State v. Curley

691 So. 2d 618 | Fla. Dist. Ct. App. | 1997

PER CURIAM.

The State of Florida appeals an order suppressing the confession of James Michael Curley. Curley was charged with grand theft by a food service employee of the Polynesian Resort at Walt Disney World (WDW) in violation of section .509.162(4), Florida Statutes (1995). The confession was obtained during an interview of Curley by WDW security officers. The trial court’s reason for suppressing the confession was the WDW security officers’ failure to advise Curley of his Miranda rights. Additionally, the trial court found that a law enforcement officer had not been summoned after Curley was detained as required by section 509.162(1), Florida Statutes (1995). The statute provides:

(1) Any law enforcement officer or operator of a public lodging establishment or public food service establishment who has probable cause to believe that theft of personal property belonging to such establishment has been committed by a person and that the officer or operator can recover such property or the reasonable value thereof by taking the person into custody may, for the purpose of attempting to affect such recovery or for prosecution, take such person into custody on the premises and detain such person in a reasonable manner and for a reasonable period of time. If the operator takes the person into custody, a law enforcement officer shall be called to the scene immediately....

Managers at the restaurant where Curley worked became suspicious when they discovered discrepancies existing between the number of guests that were served by him and the number he would record in the registers. The observations and records were turned over to WDW security operations and an investigation began.

The only evidence presented at the hearing on the motion to suppress came from two witnesses. One was a WDW security officer and the other was a WDW employee who represented Curley at the interview in his capacity as a union shop steward.
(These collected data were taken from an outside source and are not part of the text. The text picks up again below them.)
(** * bsky-autopost: the Bangla-date poster and its publishing pipeline

    A shallow embedding of [scripts/bangla-dates/utils.js] and of the
    posting half of [scripts/bangla-dates/index.js], together with the
    pipeline components that the design document describes and that the
    JavaScript sources do not contain.

    Strings are sequences of UTF-8 bytes, as the source files store them.
    The repository copy of [index.js] holds its non-ASCII literals as the
    MacRoman reading of UTF-8 text, one character for each original byte;
    they are written here as that copy stores them.  [utils.js] is stored
    as UTF-8 and its tables are taken over unchanged. *)

From stdpp Require Import gmap strings list fin_maps.
From Stdlib Require Import ZArith Ascii String.
From Stdlib.Strings Require Import Byte.

Open Scope string_scope.
Open Scope nat_scope.
Open Scope list_scope.

(** ** JavaScript values and the few primitives the scripts rely on *)

Module JS.

(** The values that can come out of a property read in these scripts:
    a string, [undefined], or something inherited from
    [Object.prototype] (a built-in function, or the prototype object). *)
Inductive value :=
| VUndefined
| VString (s : string)
| VFunction (name : string)
| VObject (name : string).

(** ToBoolean: [undefined] and the empty string are falsy. *)
Definition truthy (v : value) : bool :=
  match v with
  | VUndefined => false
  | VString s => negb (String.eqb s "")
  | VFunction _ => true
  | VObject _ => true
  end.

(** [a || b] *)
Definition or_else (a b : value) : value :=
  if truthy a then a else b.

(** ToString, as a template literal applies it. *)
Definition to_string (v : value) : string :=
  match v with
  | VUndefined => "undefined"
  | VString s => s
  | VFunction name => "function " +:+ name +:+ "() { [native code] }"
  | VObject _ => "[object Object]"
  end.

(** The properties every object literal inherits from [Object.prototype]
    in Node.js. *)
Definition Object_prototype : gmap string value :=
  list_to_map [
    ("constructor", VFunction "Object");
    ("__defineGetter__", VFunction "__defineGetter__");
    ("__defineSetter__", VFunction "__defineSetter__");
    ("hasOwnProperty", VFunction "hasOwnProperty");
    ("__lookupGetter__", VFunction "__lookupGetter__");
    ("__lookupSetter__", VFunction "__lookupSetter__");
    ("isPrototypeOf", VFunction "isPrototypeOf");
    ("propertyIsEnumerable", VFunction "propertyIsEnumerable");
    ("toString", VFunction "toString");
    ("valueOf", VFunction "valueOf");
    ("__proto__", VObject "Object.prototype");
    ("toLocaleString", VFunction "toLocaleString")
  ].

(** [obj[key]] on an object literal whose own properties are [own]:
    own properties first, then the prototype. *)
Definition get (own : gmap string string) (key : string) : value :=
  match own !! key with
  | Some s => VString s
  | None =>
      match Object_prototype !! key with
      | Some v => v
      | None => VUndefined
      end
  end.

(** UTF-16 code units contributed by one UTF-8 byte: a continuation byte
    adds nothing, the lead byte of a four-byte sequence stands for a
    surrogate pair. *)
Definition utf16_units (c : ascii) : nat :=
  let n := nat_of_ascii c in
  if n <? 128 then 1
  else if n <? 192 then 0
  else if n <? 240 then 1
  else 2.

(** [s.length] *)
Fixpoint length (s : string) : nat :=
  match s with
  | EmptyString => 0
  | String c s' => utf16_units c + length s'
  end.

(** Code points contributed by one UTF-8 byte. *)
Definition code_points (c : ascii) : nat :=
  let n := nat_of_ascii c in
  if n <? 128 then 1 else if n <? 192 then 0 else 1.

(** The number of characters (code points) of [s]. *)
Fixpoint char_count (s : string) : nat :=
  match s with
  | EmptyString => 0
  | String c s' => code_points c + char_count s'
  end.

(** ASCII lower-casing of one byte. *)
Definition lower_ascii (c : ascii) : ascii :=
  let n := nat_of_ascii c in
  if (65 <=? n) && (n <=? 90) then ascii_of_nat (n + 32) else c.

(** [s.toLowerCase()] on the ASCII range, which is all the comparison
    with ['true'] can observe. *)
Fixpoint toLowerCase (s : string) : string :=
  match s with
  | EmptyString => EmptyString
  | String c s' => String (lower_ascii c) (toLowerCase s')
  end.
(** [deriv c r] matches what [r] matches after a [c]. *)
Lemma deriv_spec (r : Re.regex) (c : ascii) :
  forall (w : string) (at_end : bool),
    Matches at_end (deriv c r) w <-> Matches at_end r (String c w).
Proof.
  induction r; intros w at_end; cbn [deriv]; split; intros H.
  - inversion H.
  - inversion H.
  - inversion H.
  - inversion H.
  - destruct (Ascii.eqb_spec c0 c) as [->|ne]; inversion H. constructor.
  - inversion H; subst. rewrite Ascii.eqb_refl. constructor.
  - destruct (dotall || negb (Ascii.eqb c (chr 10))) eqn:E; inversion H. now constructor.
  - inversion H as [| |e d c' E| | | | | | | | | |]; subst. rewrite E. constructor.
  - destruct (xorb negate (existsb (in_item c) items)) eqn:E; inversion H. now constructor.
  - inversion H as [| | |e n i c' E| | | | | | | | |]; subst. rewrite E. constructor.
  - inversion H.
  - inversion H.
  - (* RCat, from the derivative *)
    assert (L : forall w,
               Matches at_end (RCat (deriv c r1) r2) w ->
               Matches at_end (RCat r1 r2) (String c w)).
    { intros w' M. destruct (Matches_cat_inv _ _ _ _ M) as (w1 & w2 & -> & M1 & M2).
      change (String c (w1 ++ w2)) with (String c w1 ++ w2).
      constructor; [now apply IHr1 | assumption]. }
    destruct (nullable false r1) eqn:N.
    + inversion H; subst; [now apply L|].
      change (String c w) with ("" ++ String c w).
      constructor; [|now apply IHr2].
      cbn. rewrite andb_false_r. now apply nullable_spec.
    + now apply L.
  - (* RCat, to the derivative *)
    destruct (Matches_cat_inv _ _ _ _ H) as (w1 & w2 & Ew & M1 & M2).
    destruct w1 as [|d w1].
    + cbn in Ew. subst w2. cbn in M1. rewrite andb_false_r in M1.
      apply nullable_spec in M1. rewrite M1. apply MAltR. now apply IHr2.
    + cbn in Ew. injection Ew as <- ->.
      assert (M : Matches at_end (RCat (deriv c r1) r2) (w1 ++ w2))
        by (constructor; [now apply IHr1 | assumption]).
      destruct (nullable false r1); [now apply MAltL | assumption].
  - inversion H; subst; [apply MAltL; now apply IHr1 | apply MAltR; now apply IHr2].
  - inversion H; subst; [apply MAltL; now apply IHr1 | apply MAltR; now apply IHr2].
  - destruct (Matches_cat_inv _ _ _ _ H) as (w1 & w2 & -> & M1 & M2).
    change (String c (w1 ++ w2)) with (String c w1 ++ w2).
    apply MStarApp; [now apply IHr | assumption].
  - destruct (Matches_star_cons _ _ _ _ H) as (w1 & w2 & -> & M1 & M2).
    constructor; [now apply IHr | assumption].
  - apply MOptOne. now apply IHr.
  - inversion H; subst. now apply IHr.
  - apply MGroup. now apply IHr.
  - inversion H; subst. now apply IHr.
Qed.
According to the security officer who testified, Curley was summoned to his resort manager’s office and met with that resort’s security officer. Curley then voluntarily accompanied the security officer in her vehicle on a five minute drive to the WDW security complex where he was interviewed in an office setting. Present was the security officer who accompanied him from the resort, two other WDW security personnel and the union representative. Curley had requested that the union representative be present during the interview. The interview began at 11 a.m. and terminated at 1:40 p.m., when a deputy sheriff was summoned after Curley confessed to the theft.

Curley’s union shop steward was present during the entire interview at the security office. He was present to make sure that Curley was not abused, that Curley understood the terms of the union contract, and that both WDW personnel and the employee cooperated with each other. The shop steward advised Curley that he was free to leave the interview at any time. The steward also commented that Curley’s written statement, given by him at the conclusion of the interview, was given “on his own free will.” No other evidence was presented.

The state argues, and we agree, that there was no Miranda violation in this case because there was no state action involved in the interrogation conducted by the employer’s security officers. Miranda v. Arizona, 384 U.S. 436, 444, 86 S.Ct. 1602, 1612, 16 L.Ed.2d 694 (1966) (“by custodial interrogation we mean questioning initiated by law enforcement officers after a person has been taken into custody or otherwise deprived of his freedom of action in any significant way”); State v. Jones, 461 So.2d 97 (Fla.1984) (shoplifting statute did not raise detention of defendant by store employee to level of state action for purposes of invoking protection of the Fifth Amendment). Neither the fact that the Orange County Sheriffs Office maintained an office in the same building as the employer’s security complex, nor the fact that there was testimony that the Orange County Sheriff’s Office was aware that the employer regularly conducted inter*620views such as the one in question, caused the interrogation to rise to the level of state action.

On the second issue, the state argues that the statute was not violated because the police were called immediately after Curley confessed and the statute does not per se prohibit employers from conducting internal investigations regarding alleged wrongdoing by its employees.

We partially agree. The statute was not violated because it does not apply to the incident in question. No evidence was presented that Curley was ever detained or otherwise placed into custody during the interview. On the contrary, the shop steward advised Curley that he was free to leave the interview, “just get up and leave.”

The order suppressing the statements is vacated and the matter remanded for further proceedings.

ORDER VACATED; REMANDED.

PETERSON, C.J., and GOSHORN and HARRIS, JJ., concur.